(Saved data entries)
>>>>

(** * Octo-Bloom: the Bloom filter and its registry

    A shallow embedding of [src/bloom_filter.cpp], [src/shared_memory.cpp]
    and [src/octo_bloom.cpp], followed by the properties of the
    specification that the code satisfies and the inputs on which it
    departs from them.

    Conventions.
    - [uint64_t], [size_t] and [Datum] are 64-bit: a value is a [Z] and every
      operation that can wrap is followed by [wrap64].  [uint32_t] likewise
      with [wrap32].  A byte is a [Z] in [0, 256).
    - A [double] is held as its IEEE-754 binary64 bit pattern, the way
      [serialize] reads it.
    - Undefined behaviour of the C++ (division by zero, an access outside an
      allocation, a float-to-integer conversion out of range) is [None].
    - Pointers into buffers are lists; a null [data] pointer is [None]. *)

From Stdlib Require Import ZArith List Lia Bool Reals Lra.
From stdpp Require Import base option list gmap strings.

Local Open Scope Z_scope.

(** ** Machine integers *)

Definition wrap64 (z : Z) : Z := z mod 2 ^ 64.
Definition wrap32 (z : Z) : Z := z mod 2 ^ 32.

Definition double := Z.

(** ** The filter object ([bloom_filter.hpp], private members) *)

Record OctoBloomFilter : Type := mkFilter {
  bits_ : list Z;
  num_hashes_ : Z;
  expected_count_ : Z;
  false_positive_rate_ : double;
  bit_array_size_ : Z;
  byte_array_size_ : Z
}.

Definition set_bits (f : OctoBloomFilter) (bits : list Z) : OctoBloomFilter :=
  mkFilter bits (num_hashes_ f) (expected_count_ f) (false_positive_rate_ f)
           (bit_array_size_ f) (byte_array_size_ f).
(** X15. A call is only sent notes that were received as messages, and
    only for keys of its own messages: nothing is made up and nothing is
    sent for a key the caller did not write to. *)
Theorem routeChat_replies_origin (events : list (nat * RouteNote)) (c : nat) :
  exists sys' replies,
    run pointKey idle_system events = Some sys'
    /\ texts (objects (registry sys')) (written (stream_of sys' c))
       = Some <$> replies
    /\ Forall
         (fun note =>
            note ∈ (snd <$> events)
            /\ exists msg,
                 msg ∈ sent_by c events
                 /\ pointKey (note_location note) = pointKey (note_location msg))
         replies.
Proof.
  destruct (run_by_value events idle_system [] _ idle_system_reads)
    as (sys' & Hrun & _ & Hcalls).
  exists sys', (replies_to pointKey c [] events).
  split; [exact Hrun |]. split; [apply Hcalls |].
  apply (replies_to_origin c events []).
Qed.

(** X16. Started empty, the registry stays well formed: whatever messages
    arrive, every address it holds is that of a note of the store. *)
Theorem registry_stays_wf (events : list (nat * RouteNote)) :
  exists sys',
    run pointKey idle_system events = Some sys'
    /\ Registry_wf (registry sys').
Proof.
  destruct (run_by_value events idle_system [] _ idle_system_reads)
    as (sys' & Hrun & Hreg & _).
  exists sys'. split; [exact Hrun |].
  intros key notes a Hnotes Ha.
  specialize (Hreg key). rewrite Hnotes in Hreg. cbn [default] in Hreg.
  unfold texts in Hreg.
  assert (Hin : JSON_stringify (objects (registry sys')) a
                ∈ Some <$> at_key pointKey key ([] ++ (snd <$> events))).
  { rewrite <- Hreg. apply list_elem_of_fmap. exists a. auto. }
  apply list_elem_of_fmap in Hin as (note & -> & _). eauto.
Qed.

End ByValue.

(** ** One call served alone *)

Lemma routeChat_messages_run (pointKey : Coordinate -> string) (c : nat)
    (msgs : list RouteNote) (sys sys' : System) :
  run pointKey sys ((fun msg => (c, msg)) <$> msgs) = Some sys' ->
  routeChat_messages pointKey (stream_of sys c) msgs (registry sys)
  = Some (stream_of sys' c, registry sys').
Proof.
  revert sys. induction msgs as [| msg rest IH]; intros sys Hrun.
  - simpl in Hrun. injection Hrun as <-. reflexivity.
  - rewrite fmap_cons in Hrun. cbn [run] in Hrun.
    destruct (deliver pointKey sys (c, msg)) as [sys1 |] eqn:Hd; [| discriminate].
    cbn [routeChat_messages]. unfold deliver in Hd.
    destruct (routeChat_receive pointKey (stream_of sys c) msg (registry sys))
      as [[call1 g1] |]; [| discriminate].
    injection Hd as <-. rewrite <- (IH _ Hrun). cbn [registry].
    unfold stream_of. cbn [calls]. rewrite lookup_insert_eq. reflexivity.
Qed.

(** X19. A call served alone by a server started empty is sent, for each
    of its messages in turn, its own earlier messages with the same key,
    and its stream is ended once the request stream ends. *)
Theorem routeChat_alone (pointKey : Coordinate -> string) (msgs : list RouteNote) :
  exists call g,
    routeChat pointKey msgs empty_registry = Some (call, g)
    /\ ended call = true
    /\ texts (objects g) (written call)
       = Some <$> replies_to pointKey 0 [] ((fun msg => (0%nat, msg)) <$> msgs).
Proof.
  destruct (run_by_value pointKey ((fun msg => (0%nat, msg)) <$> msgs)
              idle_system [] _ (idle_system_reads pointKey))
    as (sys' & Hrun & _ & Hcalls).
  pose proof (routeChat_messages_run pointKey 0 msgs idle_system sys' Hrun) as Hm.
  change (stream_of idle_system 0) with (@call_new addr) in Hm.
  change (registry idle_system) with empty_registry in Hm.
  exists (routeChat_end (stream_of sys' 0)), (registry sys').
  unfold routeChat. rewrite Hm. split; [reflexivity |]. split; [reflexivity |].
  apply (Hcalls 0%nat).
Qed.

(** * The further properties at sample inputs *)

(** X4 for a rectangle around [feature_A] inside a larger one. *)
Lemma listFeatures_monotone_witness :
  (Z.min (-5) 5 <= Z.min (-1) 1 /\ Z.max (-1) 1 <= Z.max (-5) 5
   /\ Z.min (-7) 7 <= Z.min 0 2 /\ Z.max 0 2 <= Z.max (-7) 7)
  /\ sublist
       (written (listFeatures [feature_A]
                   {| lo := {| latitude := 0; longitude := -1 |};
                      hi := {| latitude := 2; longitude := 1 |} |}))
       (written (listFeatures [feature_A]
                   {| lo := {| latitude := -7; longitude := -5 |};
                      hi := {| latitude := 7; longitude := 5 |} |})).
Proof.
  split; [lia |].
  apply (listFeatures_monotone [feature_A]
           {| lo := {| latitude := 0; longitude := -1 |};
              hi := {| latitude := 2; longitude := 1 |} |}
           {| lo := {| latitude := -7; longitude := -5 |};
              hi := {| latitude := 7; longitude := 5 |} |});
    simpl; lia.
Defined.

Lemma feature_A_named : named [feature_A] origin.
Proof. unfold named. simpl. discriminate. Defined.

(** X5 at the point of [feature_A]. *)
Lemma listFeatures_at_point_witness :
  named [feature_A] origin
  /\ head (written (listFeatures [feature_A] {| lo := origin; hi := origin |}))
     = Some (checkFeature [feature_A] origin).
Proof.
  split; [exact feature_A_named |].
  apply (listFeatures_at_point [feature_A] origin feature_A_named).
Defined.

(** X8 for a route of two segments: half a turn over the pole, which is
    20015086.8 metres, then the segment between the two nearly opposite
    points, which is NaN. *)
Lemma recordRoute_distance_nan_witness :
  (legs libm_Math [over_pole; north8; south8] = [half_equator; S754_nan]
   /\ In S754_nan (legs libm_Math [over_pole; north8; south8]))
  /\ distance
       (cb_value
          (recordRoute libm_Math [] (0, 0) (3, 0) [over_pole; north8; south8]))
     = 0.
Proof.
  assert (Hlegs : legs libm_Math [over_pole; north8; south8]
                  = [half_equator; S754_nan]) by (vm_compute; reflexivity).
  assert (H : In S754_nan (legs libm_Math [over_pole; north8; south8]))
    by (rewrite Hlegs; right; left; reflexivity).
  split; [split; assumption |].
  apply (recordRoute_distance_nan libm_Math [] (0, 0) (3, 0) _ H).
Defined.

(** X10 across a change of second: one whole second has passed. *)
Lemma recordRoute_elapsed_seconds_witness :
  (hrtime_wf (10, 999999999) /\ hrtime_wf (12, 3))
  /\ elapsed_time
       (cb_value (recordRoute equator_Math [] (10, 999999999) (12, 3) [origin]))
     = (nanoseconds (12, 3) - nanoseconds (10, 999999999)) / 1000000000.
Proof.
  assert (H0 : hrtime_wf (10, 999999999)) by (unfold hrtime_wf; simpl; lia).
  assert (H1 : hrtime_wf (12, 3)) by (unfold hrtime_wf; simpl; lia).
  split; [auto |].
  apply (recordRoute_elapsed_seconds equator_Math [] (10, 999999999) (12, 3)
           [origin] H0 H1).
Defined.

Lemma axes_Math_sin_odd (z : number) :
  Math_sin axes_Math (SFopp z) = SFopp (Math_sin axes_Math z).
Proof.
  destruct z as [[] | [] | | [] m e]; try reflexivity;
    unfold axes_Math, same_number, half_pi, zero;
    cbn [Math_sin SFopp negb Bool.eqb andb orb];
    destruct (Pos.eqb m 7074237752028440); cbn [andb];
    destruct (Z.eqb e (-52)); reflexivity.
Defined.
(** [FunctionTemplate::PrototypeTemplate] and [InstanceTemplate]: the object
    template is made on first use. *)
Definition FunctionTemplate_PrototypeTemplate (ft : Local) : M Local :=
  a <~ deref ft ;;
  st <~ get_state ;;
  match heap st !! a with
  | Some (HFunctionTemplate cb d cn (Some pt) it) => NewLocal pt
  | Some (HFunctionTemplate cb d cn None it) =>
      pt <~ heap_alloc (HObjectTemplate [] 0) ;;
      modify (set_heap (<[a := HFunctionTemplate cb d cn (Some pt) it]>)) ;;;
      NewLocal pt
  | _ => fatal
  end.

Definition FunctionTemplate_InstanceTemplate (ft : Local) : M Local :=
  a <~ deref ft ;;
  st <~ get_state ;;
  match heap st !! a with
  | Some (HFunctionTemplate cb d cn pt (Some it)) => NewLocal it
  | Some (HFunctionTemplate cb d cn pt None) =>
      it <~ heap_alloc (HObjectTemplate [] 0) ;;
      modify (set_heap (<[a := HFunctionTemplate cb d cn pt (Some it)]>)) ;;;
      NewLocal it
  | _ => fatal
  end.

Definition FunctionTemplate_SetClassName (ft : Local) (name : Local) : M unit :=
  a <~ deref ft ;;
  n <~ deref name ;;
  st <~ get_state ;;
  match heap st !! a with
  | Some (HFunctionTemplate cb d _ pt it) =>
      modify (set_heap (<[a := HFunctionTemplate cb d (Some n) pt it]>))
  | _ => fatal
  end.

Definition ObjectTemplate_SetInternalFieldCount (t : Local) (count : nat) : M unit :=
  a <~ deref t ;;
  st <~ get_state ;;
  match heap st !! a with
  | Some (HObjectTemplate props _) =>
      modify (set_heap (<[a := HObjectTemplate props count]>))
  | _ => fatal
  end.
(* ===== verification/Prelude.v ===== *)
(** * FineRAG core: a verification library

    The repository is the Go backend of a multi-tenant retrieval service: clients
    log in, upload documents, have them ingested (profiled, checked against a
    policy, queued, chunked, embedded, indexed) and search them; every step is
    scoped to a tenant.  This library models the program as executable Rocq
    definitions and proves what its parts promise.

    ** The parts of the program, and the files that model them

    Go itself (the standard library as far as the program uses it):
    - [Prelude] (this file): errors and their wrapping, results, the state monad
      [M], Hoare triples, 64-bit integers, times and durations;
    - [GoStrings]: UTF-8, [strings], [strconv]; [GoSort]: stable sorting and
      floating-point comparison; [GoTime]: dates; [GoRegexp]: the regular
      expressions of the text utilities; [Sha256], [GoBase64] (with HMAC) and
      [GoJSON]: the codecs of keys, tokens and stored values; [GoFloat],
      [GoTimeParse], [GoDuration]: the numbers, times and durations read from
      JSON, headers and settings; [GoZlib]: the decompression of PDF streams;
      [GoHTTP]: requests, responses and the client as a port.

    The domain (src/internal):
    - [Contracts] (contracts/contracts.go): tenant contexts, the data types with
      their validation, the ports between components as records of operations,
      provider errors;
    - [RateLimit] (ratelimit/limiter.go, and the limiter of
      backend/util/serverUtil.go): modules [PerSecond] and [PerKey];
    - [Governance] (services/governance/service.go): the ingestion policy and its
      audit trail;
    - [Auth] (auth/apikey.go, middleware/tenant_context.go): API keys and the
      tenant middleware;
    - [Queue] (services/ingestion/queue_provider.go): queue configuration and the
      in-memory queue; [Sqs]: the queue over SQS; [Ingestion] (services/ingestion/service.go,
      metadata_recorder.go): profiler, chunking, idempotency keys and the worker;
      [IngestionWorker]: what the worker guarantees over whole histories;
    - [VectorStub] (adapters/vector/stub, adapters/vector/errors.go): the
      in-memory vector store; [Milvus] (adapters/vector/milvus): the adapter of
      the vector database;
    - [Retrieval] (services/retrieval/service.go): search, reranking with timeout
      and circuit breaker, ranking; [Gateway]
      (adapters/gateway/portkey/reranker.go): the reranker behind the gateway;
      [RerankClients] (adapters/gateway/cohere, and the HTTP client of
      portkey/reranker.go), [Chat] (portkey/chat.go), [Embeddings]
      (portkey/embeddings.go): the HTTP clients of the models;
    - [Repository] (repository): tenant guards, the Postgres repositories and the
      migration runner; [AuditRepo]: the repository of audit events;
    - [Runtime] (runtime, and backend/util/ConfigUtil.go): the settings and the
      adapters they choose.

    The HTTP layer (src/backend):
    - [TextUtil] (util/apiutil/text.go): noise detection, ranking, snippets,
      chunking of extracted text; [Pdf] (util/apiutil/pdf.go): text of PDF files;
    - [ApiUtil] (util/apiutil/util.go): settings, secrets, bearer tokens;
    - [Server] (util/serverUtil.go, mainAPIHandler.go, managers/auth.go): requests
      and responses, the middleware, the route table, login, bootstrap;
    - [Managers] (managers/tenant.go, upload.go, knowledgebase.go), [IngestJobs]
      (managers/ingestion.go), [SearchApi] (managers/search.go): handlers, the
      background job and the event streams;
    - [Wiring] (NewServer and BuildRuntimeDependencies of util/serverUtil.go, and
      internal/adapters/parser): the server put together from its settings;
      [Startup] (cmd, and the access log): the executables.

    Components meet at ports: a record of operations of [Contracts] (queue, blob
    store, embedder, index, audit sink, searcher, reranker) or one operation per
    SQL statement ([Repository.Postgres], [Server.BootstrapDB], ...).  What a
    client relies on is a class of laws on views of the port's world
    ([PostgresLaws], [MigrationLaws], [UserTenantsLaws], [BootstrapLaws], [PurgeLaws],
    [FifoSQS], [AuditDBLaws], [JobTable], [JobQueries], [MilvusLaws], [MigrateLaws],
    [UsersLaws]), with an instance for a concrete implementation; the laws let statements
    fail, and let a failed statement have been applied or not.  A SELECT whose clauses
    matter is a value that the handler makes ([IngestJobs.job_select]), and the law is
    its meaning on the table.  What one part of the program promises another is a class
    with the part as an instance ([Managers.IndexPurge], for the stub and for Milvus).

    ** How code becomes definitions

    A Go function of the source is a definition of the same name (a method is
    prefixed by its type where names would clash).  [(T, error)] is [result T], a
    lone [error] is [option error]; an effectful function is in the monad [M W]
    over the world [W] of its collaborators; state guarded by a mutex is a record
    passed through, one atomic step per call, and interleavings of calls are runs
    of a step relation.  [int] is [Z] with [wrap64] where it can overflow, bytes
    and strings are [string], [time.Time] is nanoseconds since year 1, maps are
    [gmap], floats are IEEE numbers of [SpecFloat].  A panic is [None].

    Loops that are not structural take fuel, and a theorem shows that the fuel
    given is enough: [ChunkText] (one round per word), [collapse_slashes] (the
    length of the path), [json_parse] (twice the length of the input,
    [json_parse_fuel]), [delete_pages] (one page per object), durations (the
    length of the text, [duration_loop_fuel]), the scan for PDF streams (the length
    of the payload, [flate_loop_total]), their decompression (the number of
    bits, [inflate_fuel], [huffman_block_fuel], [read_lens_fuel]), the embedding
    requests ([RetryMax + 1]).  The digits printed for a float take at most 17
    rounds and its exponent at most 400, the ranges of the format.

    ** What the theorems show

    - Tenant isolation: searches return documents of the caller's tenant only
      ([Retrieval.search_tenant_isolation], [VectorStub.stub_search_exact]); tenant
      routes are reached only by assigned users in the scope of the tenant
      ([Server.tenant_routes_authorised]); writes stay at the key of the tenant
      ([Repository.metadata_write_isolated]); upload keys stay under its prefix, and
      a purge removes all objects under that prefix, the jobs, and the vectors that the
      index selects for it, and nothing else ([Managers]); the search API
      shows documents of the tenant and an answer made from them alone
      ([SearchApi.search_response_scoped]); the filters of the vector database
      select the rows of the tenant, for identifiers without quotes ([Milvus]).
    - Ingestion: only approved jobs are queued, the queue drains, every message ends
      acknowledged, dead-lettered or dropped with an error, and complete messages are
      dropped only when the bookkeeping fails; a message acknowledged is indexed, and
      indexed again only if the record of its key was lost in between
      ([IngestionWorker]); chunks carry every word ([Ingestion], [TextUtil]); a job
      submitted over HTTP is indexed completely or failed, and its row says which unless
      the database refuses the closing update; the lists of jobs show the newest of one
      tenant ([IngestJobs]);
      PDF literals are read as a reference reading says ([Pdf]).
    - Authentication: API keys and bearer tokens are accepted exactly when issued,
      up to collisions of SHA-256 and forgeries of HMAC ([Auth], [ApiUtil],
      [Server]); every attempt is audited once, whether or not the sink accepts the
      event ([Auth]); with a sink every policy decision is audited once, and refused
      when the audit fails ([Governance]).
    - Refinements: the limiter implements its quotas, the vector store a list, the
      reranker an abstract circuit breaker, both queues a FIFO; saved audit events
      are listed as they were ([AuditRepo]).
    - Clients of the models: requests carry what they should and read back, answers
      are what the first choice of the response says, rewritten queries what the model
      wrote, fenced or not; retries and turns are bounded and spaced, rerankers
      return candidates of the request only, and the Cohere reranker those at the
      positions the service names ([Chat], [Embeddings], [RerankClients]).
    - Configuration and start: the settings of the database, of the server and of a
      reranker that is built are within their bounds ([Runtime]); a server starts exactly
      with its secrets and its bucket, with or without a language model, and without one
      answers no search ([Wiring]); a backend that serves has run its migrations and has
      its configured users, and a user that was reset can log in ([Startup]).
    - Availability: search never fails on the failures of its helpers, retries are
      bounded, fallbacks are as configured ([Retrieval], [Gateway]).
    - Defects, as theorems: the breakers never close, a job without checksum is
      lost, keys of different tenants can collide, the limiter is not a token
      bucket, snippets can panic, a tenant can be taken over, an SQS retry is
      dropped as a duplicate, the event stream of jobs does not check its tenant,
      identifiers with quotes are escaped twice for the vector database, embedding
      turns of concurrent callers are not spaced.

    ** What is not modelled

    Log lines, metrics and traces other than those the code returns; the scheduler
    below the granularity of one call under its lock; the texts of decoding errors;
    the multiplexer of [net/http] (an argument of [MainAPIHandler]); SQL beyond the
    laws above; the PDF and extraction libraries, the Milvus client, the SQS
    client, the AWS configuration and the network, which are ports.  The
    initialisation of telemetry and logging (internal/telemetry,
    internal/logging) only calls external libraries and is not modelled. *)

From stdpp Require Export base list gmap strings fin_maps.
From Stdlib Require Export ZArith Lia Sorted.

<<<<

• **Problem details**
The expected output is the exact run of lines from the start of the entries through the line with "in [0, 256).", inclusive.

• **Solution for this task**
(** * Octo-Bloom: the Bloom filter and its registry

    A shallow embedding of [src/bloom_filter.cpp], [src/shared_memory.cpp]
    and [src/octo_bloom.cpp], followed by the properties of the
    specification that the code satisfies and the inputs on which it
    departs from them.

    Conventions.
    - [uint64_t], [size_t] and [Datum] are 64-bit: a value is a [Z] and every
      operation that can wrap is followed by [wrap64].  [uint32_t] likewise
      with [wrap32].  A byte is a [Z] in [0, 256).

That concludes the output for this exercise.